== Segment start ==

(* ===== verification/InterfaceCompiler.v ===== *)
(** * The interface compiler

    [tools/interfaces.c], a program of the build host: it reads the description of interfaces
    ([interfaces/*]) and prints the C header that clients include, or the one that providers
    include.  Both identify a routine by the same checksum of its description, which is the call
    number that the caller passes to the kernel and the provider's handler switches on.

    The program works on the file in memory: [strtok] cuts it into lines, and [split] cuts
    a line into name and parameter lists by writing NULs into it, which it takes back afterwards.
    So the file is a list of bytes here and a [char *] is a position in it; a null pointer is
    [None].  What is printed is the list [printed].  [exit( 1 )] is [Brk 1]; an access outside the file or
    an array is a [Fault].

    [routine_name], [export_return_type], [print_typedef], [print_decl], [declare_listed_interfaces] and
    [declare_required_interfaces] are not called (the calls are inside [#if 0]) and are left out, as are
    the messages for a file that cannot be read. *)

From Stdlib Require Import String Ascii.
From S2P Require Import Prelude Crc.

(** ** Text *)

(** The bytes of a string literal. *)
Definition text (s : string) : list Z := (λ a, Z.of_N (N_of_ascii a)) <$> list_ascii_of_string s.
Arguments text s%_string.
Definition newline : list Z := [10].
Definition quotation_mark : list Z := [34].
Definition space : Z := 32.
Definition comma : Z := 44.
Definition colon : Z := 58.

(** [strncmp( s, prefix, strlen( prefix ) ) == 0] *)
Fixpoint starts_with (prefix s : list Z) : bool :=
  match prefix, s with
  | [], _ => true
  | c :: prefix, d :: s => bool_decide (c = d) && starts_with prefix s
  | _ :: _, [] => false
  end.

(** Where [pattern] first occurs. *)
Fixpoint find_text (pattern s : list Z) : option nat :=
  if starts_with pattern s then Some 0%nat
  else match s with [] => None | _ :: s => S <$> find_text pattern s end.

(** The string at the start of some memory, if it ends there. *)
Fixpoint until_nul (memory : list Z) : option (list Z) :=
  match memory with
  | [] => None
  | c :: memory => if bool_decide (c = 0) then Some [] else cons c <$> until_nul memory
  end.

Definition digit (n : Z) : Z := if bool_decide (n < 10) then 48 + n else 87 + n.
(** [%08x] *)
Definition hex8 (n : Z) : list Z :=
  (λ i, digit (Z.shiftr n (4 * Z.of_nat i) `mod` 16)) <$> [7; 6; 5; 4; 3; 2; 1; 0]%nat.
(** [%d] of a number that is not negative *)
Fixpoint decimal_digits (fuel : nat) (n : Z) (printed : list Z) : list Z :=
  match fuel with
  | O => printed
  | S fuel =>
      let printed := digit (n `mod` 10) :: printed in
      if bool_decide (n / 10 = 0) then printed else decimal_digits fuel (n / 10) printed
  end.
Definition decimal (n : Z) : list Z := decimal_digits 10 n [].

== Segment end ==

PROBLEM TO SOLVE –
Only the lines from the line with "Fixpoint find_text (pattern" to the final line of the entries are to be returned, each exactly as written, both ends included.

SOLUTION –
Fixpoint find_text (pattern s : list Z) : option nat :=
  if starts_with pattern s then Some 0%nat
  else match s with [] => None | _ :: s => S <$> find_text pattern s end.

(** The string at the start of some memory, if it ends there. *)
Fixpoint until_nul (memory : list Z) : option (list Z) :=
  match memory with
  | [] => None
  | c :: memory => if bool_decide (c = 0) then Some [] else cons c <$> until_nul memory
  end.

Definition digit (n : Z) : Z := if bool_decide (n < 10) then 48 + n else 87 + n.
(** [%08x] *)
Definition hex8 (n : Z) : list Z :=
  (λ i, digit (Z.shiftr n (4 * Z.of_nat i) `mod` 16)) <$> [7; 6; 5; 4; 3; 2; 1; 0]%nat.
(** [%d] of a number that is not negative *)
Fixpoint decimal_digits (fuel : nat) (n : Z) (printed : list Z) : list Z :=
  match fuel with
  | O => printed
  | S fuel =>
      let printed := digit (n `mod` 10) :: printed in
      if bool_decide (n / 10 = 0) then printed else decimal_digits fuel (n / 10) printed
  end.
Definition decimal (n : Z) : list Z := decimal_digits 10 n [].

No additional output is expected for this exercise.